Given information START
(** X14.  A batch with an empty sequence has no position to take the argmax
    over: [rel_eval] raises IndexError, whatever the other sequences hold. *)
Theorem rel_eval_empty_sequence (self : LlamaForRear) input_ids outputs classes hidden :
  In [] input_ids ->
  first_item outputs = Ok hidden ->
  rel_logits_of self input_ids hidden = Err IndexError /\
  rel_eval bce_elt self input_ids outputs classes = Err IndexError.
Proof.
  intros Hin Hh.
  assert (Hl : rel_logits_of self input_ids hidden = Err IndexError)
    by (unfold rel_logits_of; now rewrite positions_empty_row).
  split; trivial. unfold rel_eval. rewrite Hh. cbn [bind]. now rewrite Hl.
Qed.

(** X15.  With [beta] set and no relevance labels [forward] never returns,
    with either value of [return_dict]; when both sub-results are computed
    the exception is the TypeError of [beta * None]. *)
Theorem forward_combined_needs_classes (self : LlamaForRear) input_ids labels
    return_dict b :
  beta self = Some b ->
  (exists e, forward bce_elt self input_ids labels None return_dict = Err e) /\
  (forall outputs sft_output rank_output,
     model self input_ids (resolve_return_dict self return_dict) = Ok outputs ->
     ans self outputs labels = Ok sft_output ->
     rel_eval bce_elt self input_ids outputs None = Ok rank_output ->
     forward bce_elt self input_ids labels None return_dict = Err TypeError).
Proof.
  intros Hb.
  assert (Hty : forall outputs sft_output rank_output,
     model self input_ids (resolve_return_dict self return_dict) = Ok outputs ->
     ans self outputs labels = Ok sft_output ->
     rel_eval bce_elt self input_ids outputs None = Ok rank_output ->
     forward bce_elt self input_ids labels None return_dict = Err TypeError).
  { intros outputs sft rank Hm Ha Hr.
    unfold forward. rewrite Hb, Hm. cbn [bind]. rewrite Ha, Hr. cbn [bind].
    destruct (ans_returns _ _ _ Ha) as (gl & lg & pkv & hs & att & -> & _).
    destruct (rel_eval_returns _ _ _ _ _ Hr)
      as (loss & lg' & rl & pkv' & hs' & att' & -> & Hloss).
    cbn in Hloss. subst loss. reflexivity. }
  split; trivial.
  destruct (forward bce_elt self input_ids labels None return_dict) as [out|e] eqn:E;
    [|now exists e].
  destruct (forward_combined_returns _ _ _ _ _ _ Hb E)
    as (Hrd & outputs & sft & rank & gl & rl & Hm & Ha & Hr & _).
  rewrite <- Hrd in Hm. specialize (Hty _ _ _ Hm Ha Hr). discriminate.
Qed.
Lemma stack_members kvs d :
  stack_ok (((fun kv => (JStr kv.1, d)) <$> kvs) ++ ((fun kv => (kv.2, d)) <$> kvs)) =
    forallb (fun kv => (d <=? max_depth) && is_ok (check_string max_string_length kv.1)
                       && tree_ok max_depth max_string_length d kv.2) kvs /\
  stack_items (((fun kv => (JStr kv.1, d)) <$> kvs) ++ ((fun kv => (kv.2, d)) <$> kvs)) =
    zsum (map (fun kv => tree_items kv.2) kvs) /\
  stack_size (((fun kv => (JStr kv.1, d)) <$> kvs) ++ ((fun kv => (kv.2, d)) <$> kvs)) =
    list_sum (map (fun kv : pystr * json => S (json_size kv.2)) kvs).
Proof.
  pose proof (stack_elems kvs.*2 d) as (A1 & A2 & A3).
  rewrite <- list_fmap_compose in A1, A2, A3.
  set (vals := (fun kv => (kv.2, d)) <$> kvs).
  change (compose _ _ <$> kvs) with vals in A1, A2, A3.
  assert (stack_ok ((fun kv => (JStr kv.1, d)) <$> kvs) =
            forallb (fun kv => (d <=? max_depth) && is_ok (check_string max_string_length kv.1)) kvs /\
          stack_items ((fun kv => (JStr kv.1, d)) <$> kvs) = 0 /\
          stack_size ((fun kv => (JStr kv.1, d)) <$> kvs) = length kvs) as (B1 & B2 & B3).
  { clear. induction kvs as [|[k v] kvs (IH1 & IH2 & IH3)]; [done|]. rewrite fmap_cons.
    destruct (stack_cons (JStr k) d ((fun kv => (JStr kv.1, d)) <$> kvs)) as (E1 & E2 & E3).
    cbn [fst]. rewrite E1, E2, E3, IH1, IH2, IH3. done. }
  repeat split.
  - unfold stack_ok in *. rewrite forallb_app, A1, B1. clear.
    induction kvs as [|[k v] kvs IH]; [done|]. cbn [forallb fmap list_fmap fst snd] in *.
    rewrite <- IH. destruct (d <=? max_depth), (is_ok (check_string max_string_length k)),
      (tree_ok max_depth max_string_length d v); cbn; rewrite ?andb_false_r; done.
  - unfold stack_items in *. rewrite map_app, zsum_app, A2, B2, Z.add_0_l. f_equal. clear.
    induction kvs as [|[k v] kvs IH]; [done|]. cbn [map fmap list_fmap snd] in *. by rewrite IH.
  - unfold stack_size in *. rewrite map_app, list_sum_app, A3, B3. clear.
    induction kvs as [|[k v] kvs IH]; [done|]. cbn [map fmap list_fmap snd length] in *.
    unfold list_sum in *. cbn [fold_right]. lia.
Qed.

(** With enough fuel the loop succeeds exactly when every stacked value is well formed and the
    running count stays within the limit. *)
Lemma validate_loop_spec fuel stack count :
  (stack_size stack <= fuel)%nat -> count <= max_items ->
  validate_loop max_depth max_items max_string_length fuel stack count = Ok () <->
  stack_ok stack = true /\ count + stack_items stack <= max_items.
Proof.
  revert stack count. induction fuel as [|f IH]; intros [|[v d] stack] count Hf Hc.
  - cbn. unfold stack_items. cbn. split; [intros; split; [done|lia]|done].
  - exfalso. destruct (stack_cons v d stack) as (_ & _ & E). rewrite E in Hf.
    destruct v; cbn in Hf; lia.
  - cbn. unfold stack_items. cbn. split; [intros; split; [done|lia]|done].
  - destruct (stack_cons v d stack) as (E1 & E2 & E3). rewrite E1, E2. rewrite E3 in Hf.
    pose proof (stack_items_nonneg stack) as Hn.
    cbn [validate_loop]. unfold raise_if at 1.
    destruct (Z.ltb_spec max_depth d) as [Hd|Hd].
    { cbn [rbind]. split; [done|]. intros [H _]. exfalso.
      apply andb_true_iff in H as [H _]. destruct v; cbn [tree_ok] in H;
      apply andb_true_iff in H as [H _]; apply Z.leb_le in H; lia. }
    cbn [rbind].
    assert ((d <=? max_depth) = true) as Hdt by (by apply Z.leb_le).
    destruct v as [|b|z|x|s|l|kvs]; cbn [tree_ok tree_items json_size] in *; rewrite Hdt; cbn [andb].
    + rewrite IH by lia. by rewrite Z.add_0_l.
    + rewrite IH by lia. by rewrite Z.add_0_l.
    + rewrite IH by lia. by rewrite Z.add_0_l.
    + unfold raise_if. destruct (isfinite x); cbn; [|naive_solver].
      rewrite IH by lia. by rewrite Z.add_0_l.
    + destruct (check_string max_string_length s) as [[]|e]; cbn; [|naive_solver].
      rewrite IH by lia. by rewrite Z.add_0_l.
    + destruct (stack_elems l (d + 1)) as (F1 & F2 & F3).
      unfold raise_if. destruct (Z.ltb_spec max_items (count + len l)) as [Hi|Hi]; cbn [rbind].
      * split; [done|]. intros [_ H]. pose proof (tree_items_nonneg (JArr l)) as Hl.
        assert (0 <= zsum (map tree_items l)).
        { apply zsum_nonneg, Forall_map, Forall_true. intros. apply tree_items_nonneg. }
        lia.
      * rewrite IH by (rewrite ?stack_size_rev_app; lia).
        rewrite stack_ok_rev_app, stack_items_rev_app, F1, F2. by rewrite !Z.add_assoc.
    + destruct (stack_members kvs (d + 1)) as (F1 & F2 & F3).
      unfold raise_if. destruct (Z.ltb_spec max_items (count + len kvs)) as [Hi|Hi]; cbn [rbind].
      * split; [done|]. intros [_ H].
        assert (0 <= zsum (map (fun kv => tree_items kv.2) kvs)).
        { apply zsum_nonneg, Forall_map, Forall_true. intros. apply tree_items_nonneg. }
        lia.
      * rewrite IH by (rewrite ?stack_size_rev_app; lia).
        rewrite stack_ok_rev_app, stack_items_rev_app, F1, F2. by rewrite !Z.add_assoc.
Qed.

Lemma validate_json_tree_iff v :
  0 <= max_items ->
  validate_json_tree max_depth max_items max_string_length v = Ok () <->
  tree_ok max_depth max_string_length 0 v = true /\ tree_items v <= max_items.
Proof.
  intros Hm. unfold validate_json_tree. destruct (stack_cons v 0 []) as (E1 & E2 & E3).
  rewrite validate_loop_spec, E1, E2.
  - unfold stack_ok, stack_items, zsum. cbn [forallb map foldr].
    by rewrite andb_true_r, Z.add_0_r, Z.add_0_l.
  - rewrite E3. unfold stack_size. cbn. lia.
  - done.
Qed.

(** [validate_json_tree] always returns and accepts a value exactly when its nesting, its
    strings (keys included) and its numbers are within the limits and its containers have at most
    [max_items] children in all. *)
Theorem validate_json_tree_spec v :
  0 <= max_items ->
  validate_json_tree max_depth max_items max_string_length v = Ok () <->
  tree_ok max_depth max_string_length 0 v = true /\ tree_items v <= max_items.
Proof. apply validate_json_tree_iff. Qed.
End validate_facts.

Lemma validate_json_tree_spec_witness :
  validate_json_tree 2 10 8 (JObj [(str "a", JArr [JInt 1; JNull])]) = Ok () /\
  ~ validate_json_tree 1 10 8 (JObj [(str "a", JArr [JInt 1; JNull])]) = Ok ().
Proof.
  split.
  - apply validate_json_tree_spec; [discriminate|]. split; [reflexivity|discriminate].
  - intros [H _]%validate_json_tree_spec; [discriminate H|discriminate].
Defined.

(** ** Replay cache *)

(** A well-formed cache: distinct keys, at most [max_entries] of them. *)
Definition rc_wf (rc : ReplayCache) : Prop :=
  0 < rc_max_entries rc /\ NoDup (rc_entries rc).*1 /\ len (rc_entries rc) <= rc_max_entries rc.

(** The checks of a sequence of messages [(sender, nonce, now)]. *)
Fixpoint rc_run (window : float) (ops : list (pystr * pystr * float)) (rc : ReplayCache)
    : ReplayCache :=
  match ops with
  | [] => rc
  | (s, n, now) :: ops' => rc_run window ops' (check_and_remember s n now window rc).2
  end.

Lemma rc_expire_suffix cutoff es : exists pre, es = pre ++ rc_expire cutoff es.
Proof.
  induction es as [|[k ts] es [pre IH]]; cbn; [by exists []|].
  destruct (py_ge ts cutoff); [by exists []|]. exists ((k, ts) :: pre). cbn. by rewrite <- IH.
Qed.

Lemma rc_trim_suffix m es : exists pre, es = pre ++ rc_trim m es.
Proof.
  induction es as [|e es [pre IH]]; cbn [rc_trim]; [by exists []|].
  destruct (m <? len (e :: es)); [|by exists []]. exists (e :: pre). cbn. by rewrite <- IH.
Qed.

Lemma rc_trim_len m es : 0 <= m -> len (rc_trim m es) <= m.
Proof.
  intros Hm. induction es as [|e es IH]; cbn [rc_trim]; [done|].
  destruct (Z.ltb_spec m (len (e :: es))); [done|lia].
Qed.

(** Expiry and trimming keep an entry that is fresh, respectively one of the last [m]. *)
Lemma rc_expire_keeps cutoff pre k ts post :
  py_ge ts cutoff = true ->
  exists pre', rc_expire cutoff (pre ++ (k, ts) :: post) = pre' ++ (k, ts) :: post.
Proof.
  intros Hts. induction pre as [|[k' ts'] pre [pre' IH]]; cbn [app rc_expire].
  - rewrite Hts. by exists [].
  - destruct (py_ge ts' cutoff); [by exists ((k', ts') :: pre)|]. by exists pre'.
Qed.

Lemma rc_trim_keeps m pre k ts post :
  len ((k, ts) :: post) <= m ->
  exists pre', rc_trim m (pre ++ (k, ts) :: post) = pre' ++ (k, ts) :: post.
Proof.
  intros Hm. induction pre as [|e pre [pre' IH]]; cbn [app rc_trim].
  - destruct (Z.ltb_spec m (len ((k, ts) :: post))); [lia|]. by exists [].
  - destruct (m <? _); [by exists pre'|]. by exists (e :: pre).
Qed.

Lemma NoDup_suffix_keys {A B} (pre es : list (A * B)) : NoDup (pre ++ es).*1 -> NoDup es.*1.
Proof. rewrite fmap_app. by intros (_ & _ & ?)%NoDup_app. Qed.
(** ** JSON form *)

Definition opt_json {A} (f : A -> json) (o : option A) : json :=
  match o with Some a => f a | None => JNull end.

Definition vc_json (c : VectorClock) : list (pystr * json) :=
  (fun kv => (kv.1, JInt kv.2)) <$> map_to_list (clock c).

(** [TaskRecord.to_dict]; the members of [vector_clock] are in no particular order (every writer
    sorts keys). *)
Definition to_dict (r : TaskRecord) : list (pystr * json) := [
  (str "task_id", JStr (task_id r));
  (str "state", JStr (state_value (state r)));
  (str "payload", JStr (hex (payload r)));
  (str "result", opt_json (fun b => JStr (hex b)) (task_result r));
  (str "error", opt_json JStr (task_error r));
  (str "claimed_by", opt_json JStr (claimed_by r));
  (str "fence_token", JObj [(str "epoch", JInt (epoch (fence_token r)));
                            (str "peer_id", JStr (ft_peer_id (fence_token r)))]);
  (str "lease_expiry", JFloat (lease_expiry r));
  (str "vector_clock", JObj (vc_json (vector_clock r)));
  (str "updated_by", JStr (updated_by r));
  (str "signature", opt_json (fun b => JStr (hex b)) (signature r));
  (str "signer_id", opt_json JStr (signer_id r))
].

(** [bytes.fromhex(s)] under [except ValueError: raise ValueError(...)] *)
Definition fromhex_or_raise (s : pystr) : result (list byte) :=
  match fromhex s with Some b => Ok b | None => Raise ValueError end.

(** An optional peer identifier: [None] or a non-empty string of bounded length. *)
Definition opt_peer (v : json) : result (option pystr) :=
  match v with
  | JNull => Ok None
  | JStr s =>
      raise_if (bool_decide (s = []) || (MAX_PEER_ID_LENGTH <? len s)) ValueError ;;! Ok (Some s)
  | _ => Raise ValueError
  end.

(** The checks on the entries of [vector_clock]. *)
Fixpoint vc_entries (d : list (pystr * json)) : result (list (pystr * Z)) :=
  match d with
  | [] => Ok []
  | (peer, v) :: d' =>
      match v with
      | JInt counter =>
          raise_if (bool_decide (peer = []) || (MAX_PEER_ID_LENGTH <? len peer) || (counter <? 0))
            ValueError ;;!
          let! rest := vc_entries d' in
          Ok ((peer, counter) :: rest)
      | _ => Raise ValueError
      end
  end.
Given information END
The problem: In the entries above, restate word for word the lines between the one holding "- unfold stack_ok, stack_items, zsum." and the one holding "(** ** Replay cache *)", inclusive, and nothing besides.

Answer section:
  - unfold stack_ok, stack_items, zsum. cbn [forallb map foldr].
    by rewrite andb_true_r, Z.add_0_r, Z.add_0_l.
  - rewrite E3. unfold stack_size. cbn. lia.
  - done.
Qed.

(** [validate_json_tree] always returns and accepts a value exactly when its nesting, its
    strings (keys included) and its numbers are within the limits and its containers have at most
    [max_items] children in all. *)
Theorem validate_json_tree_spec v :
  0 <= max_items ->
  validate_json_tree max_depth max_items max_string_length v = Ok () <->
  tree_ok max_depth max_string_length 0 v = true /\ tree_items v <= max_items.
Proof. apply validate_json_tree_iff. Qed.
End validate_facts.

Lemma validate_json_tree_spec_witness :
  validate_json_tree 2 10 8 (JObj [(str "a", JArr [JInt 1; JNull])]) = Ok () /\
  ~ validate_json_tree 1 10 8 (JObj [(str "a", JArr [JInt 1; JNull])]) = Ok ().
Proof.
  split.
  - apply validate_json_tree_spec; [discriminate|]. split; [reflexivity|discriminate].
  - intros [H _]%validate_json_tree_spec; [discriminate H|discriminate].
Defined.

(** ** Replay cache *)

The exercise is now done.